◆ WORK INSTRUCTION
Below are the entries; give again exactly the lines from the one mentioning "prepared ← js_try" through the one mentioning "Definition failure_code (ports", inclusive.

BEGIN SUPPLIED DATA

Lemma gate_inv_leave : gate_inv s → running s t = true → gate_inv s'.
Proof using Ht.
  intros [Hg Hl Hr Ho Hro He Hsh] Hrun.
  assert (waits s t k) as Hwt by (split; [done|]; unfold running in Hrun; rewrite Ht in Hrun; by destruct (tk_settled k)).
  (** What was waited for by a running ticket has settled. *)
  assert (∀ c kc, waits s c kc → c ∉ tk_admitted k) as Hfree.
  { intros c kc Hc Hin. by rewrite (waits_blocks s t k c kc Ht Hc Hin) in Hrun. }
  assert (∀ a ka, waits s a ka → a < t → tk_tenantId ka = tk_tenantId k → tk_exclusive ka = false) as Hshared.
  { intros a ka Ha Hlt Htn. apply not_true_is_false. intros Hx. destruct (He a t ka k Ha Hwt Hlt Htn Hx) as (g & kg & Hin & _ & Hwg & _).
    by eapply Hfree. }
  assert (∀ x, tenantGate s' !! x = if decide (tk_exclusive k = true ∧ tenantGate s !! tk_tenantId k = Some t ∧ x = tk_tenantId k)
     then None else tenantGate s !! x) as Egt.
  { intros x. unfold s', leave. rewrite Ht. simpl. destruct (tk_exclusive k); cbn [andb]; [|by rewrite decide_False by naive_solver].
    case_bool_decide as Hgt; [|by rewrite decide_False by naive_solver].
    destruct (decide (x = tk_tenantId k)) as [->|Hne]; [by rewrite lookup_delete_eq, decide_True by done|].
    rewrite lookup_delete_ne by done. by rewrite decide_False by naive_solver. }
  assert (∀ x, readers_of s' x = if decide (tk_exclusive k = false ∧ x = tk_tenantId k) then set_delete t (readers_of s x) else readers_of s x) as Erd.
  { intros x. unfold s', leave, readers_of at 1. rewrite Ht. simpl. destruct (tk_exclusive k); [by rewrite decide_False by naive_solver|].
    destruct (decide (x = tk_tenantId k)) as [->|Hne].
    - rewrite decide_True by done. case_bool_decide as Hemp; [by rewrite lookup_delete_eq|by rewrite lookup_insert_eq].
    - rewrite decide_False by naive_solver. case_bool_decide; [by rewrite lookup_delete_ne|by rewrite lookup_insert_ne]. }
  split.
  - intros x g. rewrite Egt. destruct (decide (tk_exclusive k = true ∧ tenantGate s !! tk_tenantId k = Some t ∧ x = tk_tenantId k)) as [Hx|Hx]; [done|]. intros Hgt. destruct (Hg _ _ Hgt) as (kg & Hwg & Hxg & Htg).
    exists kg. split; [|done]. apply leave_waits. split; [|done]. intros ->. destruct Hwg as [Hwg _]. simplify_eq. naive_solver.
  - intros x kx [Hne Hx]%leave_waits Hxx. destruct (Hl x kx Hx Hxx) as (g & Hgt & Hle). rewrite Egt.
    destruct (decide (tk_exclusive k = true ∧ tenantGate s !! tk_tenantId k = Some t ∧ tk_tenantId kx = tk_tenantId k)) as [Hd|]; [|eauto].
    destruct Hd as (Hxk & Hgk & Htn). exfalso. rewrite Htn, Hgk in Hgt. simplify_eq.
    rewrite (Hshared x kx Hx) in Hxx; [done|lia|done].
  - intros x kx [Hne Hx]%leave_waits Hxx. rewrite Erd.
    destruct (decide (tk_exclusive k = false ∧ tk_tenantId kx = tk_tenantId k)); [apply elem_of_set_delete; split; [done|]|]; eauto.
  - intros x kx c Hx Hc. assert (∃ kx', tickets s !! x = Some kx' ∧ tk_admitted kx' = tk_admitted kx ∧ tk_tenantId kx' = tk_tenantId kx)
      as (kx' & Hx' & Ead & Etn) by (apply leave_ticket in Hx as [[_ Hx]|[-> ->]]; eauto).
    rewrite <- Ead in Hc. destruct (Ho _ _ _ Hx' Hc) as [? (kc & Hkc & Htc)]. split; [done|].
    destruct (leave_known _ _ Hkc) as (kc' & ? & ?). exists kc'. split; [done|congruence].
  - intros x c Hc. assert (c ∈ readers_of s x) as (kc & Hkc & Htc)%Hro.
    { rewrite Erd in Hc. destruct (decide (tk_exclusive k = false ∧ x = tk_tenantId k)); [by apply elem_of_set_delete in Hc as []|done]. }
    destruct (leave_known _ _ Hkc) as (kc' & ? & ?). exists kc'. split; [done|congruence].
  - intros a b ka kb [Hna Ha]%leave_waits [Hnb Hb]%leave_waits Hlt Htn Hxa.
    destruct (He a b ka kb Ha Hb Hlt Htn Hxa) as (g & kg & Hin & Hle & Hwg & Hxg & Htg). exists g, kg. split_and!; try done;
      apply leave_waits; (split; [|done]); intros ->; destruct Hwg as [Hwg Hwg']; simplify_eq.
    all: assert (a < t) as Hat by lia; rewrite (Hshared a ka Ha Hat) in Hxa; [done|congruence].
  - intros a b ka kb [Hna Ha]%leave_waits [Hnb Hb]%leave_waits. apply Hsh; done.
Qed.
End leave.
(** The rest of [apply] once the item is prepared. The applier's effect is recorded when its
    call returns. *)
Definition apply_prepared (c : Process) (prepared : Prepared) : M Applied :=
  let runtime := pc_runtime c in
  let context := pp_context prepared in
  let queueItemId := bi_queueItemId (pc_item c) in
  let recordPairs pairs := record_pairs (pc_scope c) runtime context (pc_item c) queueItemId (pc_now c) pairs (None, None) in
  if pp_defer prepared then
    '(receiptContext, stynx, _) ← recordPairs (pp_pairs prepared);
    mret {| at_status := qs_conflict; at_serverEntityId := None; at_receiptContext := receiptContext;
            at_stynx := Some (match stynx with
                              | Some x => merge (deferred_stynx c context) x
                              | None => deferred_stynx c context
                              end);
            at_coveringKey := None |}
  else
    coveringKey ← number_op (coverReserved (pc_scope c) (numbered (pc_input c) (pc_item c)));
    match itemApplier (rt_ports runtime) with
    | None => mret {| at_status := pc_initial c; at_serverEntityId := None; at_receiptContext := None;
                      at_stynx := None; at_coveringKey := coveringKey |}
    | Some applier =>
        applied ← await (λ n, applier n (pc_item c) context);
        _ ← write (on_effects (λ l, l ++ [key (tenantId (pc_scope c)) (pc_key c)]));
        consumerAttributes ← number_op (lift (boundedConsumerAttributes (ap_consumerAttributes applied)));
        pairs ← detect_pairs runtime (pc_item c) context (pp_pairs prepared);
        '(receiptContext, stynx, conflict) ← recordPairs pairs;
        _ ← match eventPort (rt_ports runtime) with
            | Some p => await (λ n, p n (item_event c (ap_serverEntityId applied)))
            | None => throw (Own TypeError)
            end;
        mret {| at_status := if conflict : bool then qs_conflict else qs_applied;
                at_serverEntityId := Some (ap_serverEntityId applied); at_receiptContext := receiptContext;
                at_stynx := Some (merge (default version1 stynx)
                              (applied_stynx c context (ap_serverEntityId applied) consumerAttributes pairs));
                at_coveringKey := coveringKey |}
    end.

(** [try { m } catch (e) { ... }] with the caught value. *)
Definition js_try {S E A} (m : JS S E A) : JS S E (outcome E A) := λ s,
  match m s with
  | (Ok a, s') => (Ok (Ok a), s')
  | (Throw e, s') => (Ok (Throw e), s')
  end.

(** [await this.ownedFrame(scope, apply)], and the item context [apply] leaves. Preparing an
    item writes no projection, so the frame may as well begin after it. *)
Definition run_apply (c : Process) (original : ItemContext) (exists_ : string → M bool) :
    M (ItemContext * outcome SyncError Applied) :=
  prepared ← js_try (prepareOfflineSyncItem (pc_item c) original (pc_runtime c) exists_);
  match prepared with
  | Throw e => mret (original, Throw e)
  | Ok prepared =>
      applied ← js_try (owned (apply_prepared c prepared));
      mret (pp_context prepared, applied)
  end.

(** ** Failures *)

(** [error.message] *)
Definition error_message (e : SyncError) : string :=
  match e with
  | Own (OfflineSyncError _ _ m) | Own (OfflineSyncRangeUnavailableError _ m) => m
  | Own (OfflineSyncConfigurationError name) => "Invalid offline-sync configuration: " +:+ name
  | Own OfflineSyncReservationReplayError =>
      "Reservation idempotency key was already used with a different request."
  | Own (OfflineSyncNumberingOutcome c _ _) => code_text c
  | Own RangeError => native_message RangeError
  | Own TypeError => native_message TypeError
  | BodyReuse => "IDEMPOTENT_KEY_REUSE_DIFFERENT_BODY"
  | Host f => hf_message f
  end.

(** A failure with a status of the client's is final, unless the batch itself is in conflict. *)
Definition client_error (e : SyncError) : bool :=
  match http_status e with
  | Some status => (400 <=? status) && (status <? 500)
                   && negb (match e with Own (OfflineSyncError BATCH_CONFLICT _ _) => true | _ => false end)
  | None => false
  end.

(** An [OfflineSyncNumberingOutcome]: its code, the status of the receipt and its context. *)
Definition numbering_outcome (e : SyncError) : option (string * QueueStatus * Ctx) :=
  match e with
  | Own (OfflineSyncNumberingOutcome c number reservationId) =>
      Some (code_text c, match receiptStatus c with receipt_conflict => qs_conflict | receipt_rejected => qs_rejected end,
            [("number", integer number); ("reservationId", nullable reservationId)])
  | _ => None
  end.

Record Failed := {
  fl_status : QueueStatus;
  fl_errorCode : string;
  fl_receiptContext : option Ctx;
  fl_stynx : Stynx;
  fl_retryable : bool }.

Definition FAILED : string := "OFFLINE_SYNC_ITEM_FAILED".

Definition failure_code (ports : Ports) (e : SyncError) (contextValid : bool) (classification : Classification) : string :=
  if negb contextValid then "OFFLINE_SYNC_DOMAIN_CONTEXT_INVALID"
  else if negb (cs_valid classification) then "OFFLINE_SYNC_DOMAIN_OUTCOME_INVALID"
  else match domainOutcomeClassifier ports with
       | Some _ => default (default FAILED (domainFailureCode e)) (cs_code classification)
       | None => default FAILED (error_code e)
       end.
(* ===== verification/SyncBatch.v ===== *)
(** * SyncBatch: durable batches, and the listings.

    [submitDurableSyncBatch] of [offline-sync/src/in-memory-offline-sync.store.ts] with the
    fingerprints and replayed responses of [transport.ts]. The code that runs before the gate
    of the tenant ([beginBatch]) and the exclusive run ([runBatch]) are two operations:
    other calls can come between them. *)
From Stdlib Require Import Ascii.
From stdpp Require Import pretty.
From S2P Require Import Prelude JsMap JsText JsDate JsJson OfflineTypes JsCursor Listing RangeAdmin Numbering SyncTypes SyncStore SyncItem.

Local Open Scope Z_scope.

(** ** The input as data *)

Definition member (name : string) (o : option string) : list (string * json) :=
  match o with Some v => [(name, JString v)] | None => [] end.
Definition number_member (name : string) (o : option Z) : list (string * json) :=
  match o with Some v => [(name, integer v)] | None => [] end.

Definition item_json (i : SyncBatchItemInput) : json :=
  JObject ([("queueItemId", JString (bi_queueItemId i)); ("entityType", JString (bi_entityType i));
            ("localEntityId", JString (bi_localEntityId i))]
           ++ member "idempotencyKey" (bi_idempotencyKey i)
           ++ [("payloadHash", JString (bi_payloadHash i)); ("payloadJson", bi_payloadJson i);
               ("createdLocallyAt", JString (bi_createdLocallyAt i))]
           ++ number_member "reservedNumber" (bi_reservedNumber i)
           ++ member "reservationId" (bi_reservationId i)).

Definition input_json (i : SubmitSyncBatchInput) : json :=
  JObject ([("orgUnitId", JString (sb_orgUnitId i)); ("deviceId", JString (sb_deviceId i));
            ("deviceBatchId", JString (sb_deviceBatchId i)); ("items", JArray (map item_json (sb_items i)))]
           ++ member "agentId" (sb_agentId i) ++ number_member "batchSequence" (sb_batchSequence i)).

END SUPPLIED DATA

◆ SOLUTION TO THE PROBLEM
  prepared ← js_try (prepareOfflineSyncItem (pc_item c) original (pc_runtime c) exists_);
  match prepared with
  | Throw e => mret (original, Throw e)
  | Ok prepared =>
      applied ← js_try (owned (apply_prepared c prepared));
      mret (pp_context prepared, applied)
  end.

(** ** Failures *)

(** [error.message] *)
Definition error_message (e : SyncError) : string :=
  match e with
  | Own (OfflineSyncError _ _ m) | Own (OfflineSyncRangeUnavailableError _ m) => m
  | Own (OfflineSyncConfigurationError name) => "Invalid offline-sync configuration: " +:+ name
  | Own OfflineSyncReservationReplayError =>
      "Reservation idempotency key was already used with a different request."
  | Own (OfflineSyncNumberingOutcome c _ _) => code_text c
  | Own RangeError => native_message RangeError
  | Own TypeError => native_message TypeError
  | BodyReuse => "IDEMPOTENT_KEY_REUSE_DIFFERENT_BODY"
  | Host f => hf_message f
  end.

(** A failure with a status of the client's is final, unless the batch itself is in conflict. *)
Definition client_error (e : SyncError) : bool :=
  match http_status e with
  | Some status => (400 <=? status) && (status <? 500)
                   && negb (match e with Own (OfflineSyncError BATCH_CONFLICT _ _) => true | _ => false end)
  | None => false
  end.

(** An [OfflineSyncNumberingOutcome]: its code, the status of the receipt and its context. *)
Definition numbering_outcome (e : SyncError) : option (string * QueueStatus * Ctx) :=
  match e with
  | Own (OfflineSyncNumberingOutcome c number reservationId) =>
      Some (code_text c, match receiptStatus c with receipt_conflict => qs_conflict | receipt_rejected => qs_rejected end,
            [("number", integer number); ("reservationId", nullable reservationId)])
  | _ => None
  end.

Record Failed := {
  fl_status : QueueStatus;
  fl_errorCode : string;
  fl_receiptContext : option Ctx;
  fl_stynx : Stynx;
  fl_retryable : bool }.

Definition FAILED : string := "OFFLINE_SYNC_ITEM_FAILED".

Definition failure_code (ports : Ports) (e : SyncError) (contextValid : bool) (classification : Classification) : string :=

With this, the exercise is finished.